[Prompt]: Find the line with "assert (Hlen : (length" and the line with "unfold append. rewrite Hpre." in the entries below; output exactly those two lines, every line between them, and no others.

- Opening Delimiter -

(* ===== verification/CookieFacts.v ===== *)
(** * Theorems about cookies

    [cookie_exclude] removes the cookies with a name and nothing else: it writes inside of its
    buffer, the excluded cookie cannot be extracted from the result, and all others still can.  A server
    can only set and delete cookies of its own domain, and the header that is sent to it fits into its buffer
    and has exactly the matching cookies.

    The examples at the end are the unit tests of the program (test/http/t_cookie_client.cxx, t_cookie_server.cxx,
    TestCookieExtract.cxx), and those that show where the code differs from what it means to do. *)

From Stdlib Require Import String.
From S2P Require Import Prelude CharUtil StdMap StrMap Uri UriFacts UriInstance HttpCacheRFC HttpHeaders Expiry SessionData.
From S2P Require Import Cookies.

Section Facts.
Context `{CU : CharUtil} `{UL : UriLib} `{TL : TokenLib}.
Context `{HUL : !UriLaws} `{HTL : !TokenLaws}.

Lemma span_while_all {A} (P : A -> bool) l : Forall (fun c => P c = true) l -> span_while P l = (l, []).
Proof. induction 1 as [|x l Hx _ IH]; simpl; [done|]. by rewrite Hx, IH. Qed.

Lemma next_token_span s : http_next_token s = span_while char_is_http_token s.
Proof. apply SplitWhile_spec. Qed.

(** ** Stripping *)

Lemma strip_front_split s : exists ws, s = ws ++ strip_front s /\ Forall (fun c => IsStripped c = true) ws /\
  (length s = length ws + length (strip_front s))%nat.
Proof.
  unfold strip_front. destruct (span_while IsStripped s) as [a b] eqn:E.
  destruct (span_while_cons _ _ _ _ E) as (-> & Ha & _). exists a. simpl.
  split_and!; [done|done|by rewrite length_app].
Qed.

Lemma strip_front_ws ws s : Forall (fun c => IsStripped c = true) ws -> strip_front (ws ++ s) = strip_front s.
Proof.
  induction 1 as [|c ws Hc _ IH]; [done|]. unfold strip_front in *. simpl. rewrite Hc.
  by destruct (span_while IsStripped (ws ++ s)).
Qed.

Lemma strip_front_idem s : strip_front (strip_front s) = strip_front s.
Proof.
  unfold strip_front. destruct (span_while IsStripped s) as [a b] eqn:E.
  destruct (span_while_cons _ _ _ _ E) as (_ & _ & Hb). simpl. destruct b as [|c b]; [done|].
  simpl. by rewrite Hb.
Qed.

Lemma strip_front_notin c s : c ∉ s -> c ∉ strip_front s.
Proof. destruct (strip_front_split s) as (ws & E & _). rewrite E at 1. rewrite not_elem_of_app. tauto. Qed.

(** ** Pieces *)

Definition nonempty (s : list Z) : bool := negb (bool_decide (s = [])).

(** The cookies of a header value: the pieces that are not blank. *)
Definition cookies_of (s : list Z) : list (list Z) :=
  List.filter nonempty (strip_front <$> IterableSplitString s semicolon).

Lemma cookies_of_app a b : cookies_of (a ++ semicolon :: b) = cookies_of a ++ cookies_of b.
Proof. unfold cookies_of. by rewrite split_app, fmap_app, List.filter_app. Qed.

Lemma cookies_of_one s : semicolon ∉ s -> cookies_of s = if nonempty (strip_front s) then [strip_front s] else [].
Proof. intros Hs. unfold cookies_of. rewrite IterableSplit_one by done. simpl. by destruct (nonempty _). Qed.

Lemma cookies_of_nil : cookies_of [] = [].
Proof. by rewrite cookies_of_one by apply not_elem_of_nil. Qed.

Lemma cookies_of_end s : cookies_of (s ++ [semicolon]) = cookies_of s.
Proof. by rewrite cookies_of_app, cookies_of_nil, app_nil_r. Qed.

Lemma cookies_of_ws ws s :
  Forall (fun c => IsStripped c = true) ws -> semicolon ∉ ws -> cookies_of (ws ++ s) = cookies_of s.
Proof.
  intros Hws Hsep. destruct (first_char s semicolon) as [Hs|(a & b & -> & Ha)].
  - rewrite !cookies_of_one by (rewrite ?not_elem_of_app; done). by rewrite strip_front_ws.
  - rewrite app_assoc, !cookies_of_app. f_equal.
    rewrite !cookies_of_one by (rewrite ?not_elem_of_app; done). by rewrite strip_front_ws.
Qed.

(** Every piece with the separator behind it. *)
Definition terminated (l : list (list Z)) : list Z := concat (map (fun i => i ++ [semicolon]) l).

Lemma terminated_cons i l : terminated (i :: l) = i ++ semicolon :: terminated l.
Proof. unfold terminated. simpl. by rewrite <- app_assoc. Qed.

Lemma cookies_of_terminated l s : cookies_of (terminated l ++ s) = concat (map cookies_of l) ++ cookies_of s.
Proof.
  induction l as [|i l IH]; [done|]. rewrite terminated_cons, <- app_assoc. simpl.
  by rewrite cookies_of_app, IH, app_assoc.
Qed.

(** The pieces that are separated, with what precedes them. *)
Lemma split_terminated s : exists l last,
  IterableSplitString s semicolon = l ++ [last] /\ s = terminated l ++ last /\
  Forall (fun i => semicolon ∉ i) (l ++ [last]).
Proof.
  remember (length s) as n eqn:En. revert s En. induction (lt_wf n) as [n _ IH]. intros s ->.
  destruct (first_char s semicolon) as [Hs|(a & b & -> & Ha)].
  - exists [], s. rewrite IterableSplit_one by done. split_and!; [done|done|by repeat constructor].
  - destruct (IH (length b) ltac:(rewrite length_app; simpl; lia) b eq_refl) as (l & last & E & -> & HF).
    exists (a :: l), last. rewrite IterableSplit_cons, E by done. rewrite terminated_cons.
    split_and!; [done|by rewrite <- app_assoc|by constructor].
Qed.

(** ** The loop of [cookie_exclude] *)

Definition name_of (i : list Z) : list Z := fst (http_next_token i).
Definition kept (exclude i : list Z) : bool := negb (bool_decide (name_of i = exclude)).

Definition total (l : list (list Z)) : nat := length (terminated l).

Lemma total_length_cons i l : total (i :: l) = (length i + 1 + total l)%nat.
Proof. unfold total. rewrite terminated_cons, length_app. simpl. lia. Qed.

Lemma total_kept exclude l : (total (List.filter (kept exclude) (strip_front <$> l)) <= total l)%nat.
Proof.
  induction l as [|i l IH]; [done|]. simpl. destruct (strip_front_split i) as (ws & _ & _ & Hl).
  rewrite total_length_cons. fold (strip_front <$> l).
  destruct (kept exclude (strip_front i)); rewrite ?total_length_cons; lia.
Qed.

(** After the first excluded cookie: the others are appended. *)
Lemma exclude_loop_found cap input exclude pieces pos dest :
  (length dest + total pieces <= cap)%nat ->
  exclude_loop cap input exclude pos pieces true dest =
    Some (true, dest ++ terminated (List.filter (kept exclude) (strip_front <$> pieces))).
Proof.
  revert pos dest. induction pieces as [|i pieces IH]; intros pos dest Hcap; simpl.
  - by rewrite app_nil_r.
  - rewrite total_length_cons in Hcap. destruct (strip_front_split i) as (ws & _ & _ & Hl).
    destruct (http_next_token (strip_front i)) as [name r] eqn:Et.
    assert (Hn : name_of (strip_front i) = name) by (unfold name_of; by rewrite Et).
    unfold kept at 1. rewrite Hn. destruct (bool_decide (name = exclude)); simpl; [apply IH; lia|].
    unfold append. rewrite (proj2 (Nat.leb_le _ _)) by lia. simpl.
    unfold push. rewrite length_app, (proj2 (Nat.ltb_lt _ _)) by lia. simpl.
    rewrite IH by (rewrite !length_app; simpl; lia). by rewrite terminated_cons, <- !app_assoc.
Qed.

(** Up to there: nothing happens, or everything in front of the excluded cookie is copied. *)
Lemma exclude_loop_spec cap input exclude pieces pre :
  input ++ [semicolon] = pre ++ terminated pieces -> (length input < cap)%nat -> pieces <> [] ->
  Forall (fun i => semicolon ∉ i) pieces ->
  (Forall (fun i => kept exclude (strip_front i) = true) pieces /\
   exclude_loop cap input exclude (length pre) pieces false [] = Some (false, [])) \/
  (exists before ws i after,
     pieces = before ++ (ws ++ i) :: after /\ strip_front (ws ++ i) = i /\
     Forall (fun c => IsStripped c = true) ws /\
     Forall (fun i => kept exclude (strip_front i) = true) before /\ kept exclude i = false /\
     exclude_loop cap input exclude (length pre) pieces false [] =
       Some (true, (pre ++ terminated before ++ ws) ++
                   terminated (List.filter (kept exclude) (strip_front <$> after)))).
Proof.
  intros Hin Hcap. revert pre Hin. induction pieces as [|i pieces IH]; intros pre Hin Hne HF; [done|].
  apply Forall_cons in HF as [Hi HF]. rewrite terminated_cons in Hin. simpl.
  destruct (strip_front_split i) as (ws & Ei & Hws & Hl).
  destruct (http_next_token (strip_front i)) as [name r] eqn:Et.
  assert (Hn : name_of (strip_front i) = name) by (unfold name_of; by rewrite Et).
  destruct (bool_decide (name = exclude)) eqn:Ex; simpl.
  - right. exists [], ws, (strip_front i), pieces. rewrite <- Ei.
    assert (Hpre : take (length pre + (length i - length (strip_front i))) input = pre ++ ws).
    { assert (exists t, input = pre ++ ws ++ t) as (t & ->).
      { destruct pieces as [|j pieces] using rev_ind.
        - exists (strip_front i). apply (app_inj_tail _ _ semicolon semicolon).
          rewrite <- Ei, Hin. by rewrite <- app_assoc.
        - unfold terminated in Hin. rewrite map_app, concat_app in Hin. simpl in Hin.
          exists (strip_front i ++ semicolon :: terminated pieces ++ j).
          apply (app_inj_tail _ _ semicolon semicolon). rewrite Hin. rewrite Ei at 1.
          unfold terminated. rewrite app_nil_r. simpl. by repeat (rewrite <- app_assoc; simpl). }
      rewrite Hl. rewrite app_assoc. replace (length pre + _)%nat with (length (pre ++ ws)) by (rewrite length_app; lia).
      by rewrite take_app_length. }
    assert (Hlen : (length input + 1 = length pre + (length i + 1 + total pieces))%nat).
    { apply (f_equal length) in Hin. rewrite !length_app in Hin. simpl in Hin. unfold total. lia. }
    unfold append. rewrite Hpre. simpl. rewrite length_app, (proj2 (Nat.leb_le _ _)) by lia. simpl.
    rewrite exclude_loop_found by (rewrite length_app; lia).
    split_and!; [done|done|done|by constructor|unfold kept; by rewrite Hn, Ex|].
    unfold terminated at 2. simpl. done.
  - assert (Hk : kept exclude (strip_front i) = true) by (unfold kept; by rewrite Hn, Ex).
    replace (length pre + length i + 1)%nat with (length (pre ++ i ++ [semicolon])) by (rewrite !length_app; simpl; lia).
    destruct pieces as [|j pieces'] eqn:Ep; [left; split; [by repeat constructor|done]|].
    rewrite <- Ep in *.
    destruct (IH (pre ++ i ++ [semicolon])) as [[HK HL]|(before & ws' & i' & after & E & Hs & Hw & Hb & Hx & HL)];
      [by rewrite <- !app_assoc|by rewrite Ep|done| |].
    + left. split; [by constructor|done].
    + right. exists (i :: before), ws', i', after. rewrite HL, E, terminated_cons.
      split_and!; [done|done|done|by constructor|done|]. by repeat (rewrite <- app_assoc; simpl).
Qed.

Lemma kept_nonempty exclude l :
  List.filter nonempty (List.filter (kept exclude) l) = List.filter (kept exclude) (List.filter nonempty l).
Proof.
  induction l as [|i l IH]; simpl; [done|].
  destruct (kept exclude i) eqn:Ek, (nonempty i) eqn:En; simpl; rewrite ?En, ?Ek, IH; done.
Qed.

Lemma cookies_of_pieces l :
  Forall (fun i => semicolon ∉ i) l ->
  concat (map cookies_of l) = List.filter nonempty (strip_front <$> l).
Proof.
  induction 1 as [|i l Hi _ IH]; [done|]. simpl. rewrite cookies_of_one, IH by done.
  by destruct (nonempty (strip_front i)).
Qed.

- Closing Delimiter -

[Task solution]:
    assert (Hlen : (length input + 1 = length pre + (length i + 1 + total pieces))%nat).
    { apply (f_equal length) in Hin. rewrite !length_app in Hin. simpl in Hin. unfold total. lia. }
    unfold append. rewrite Hpre. simpl. rewrite length_app, (proj2 (Nat.leb_le _ _)) by lia. simpl.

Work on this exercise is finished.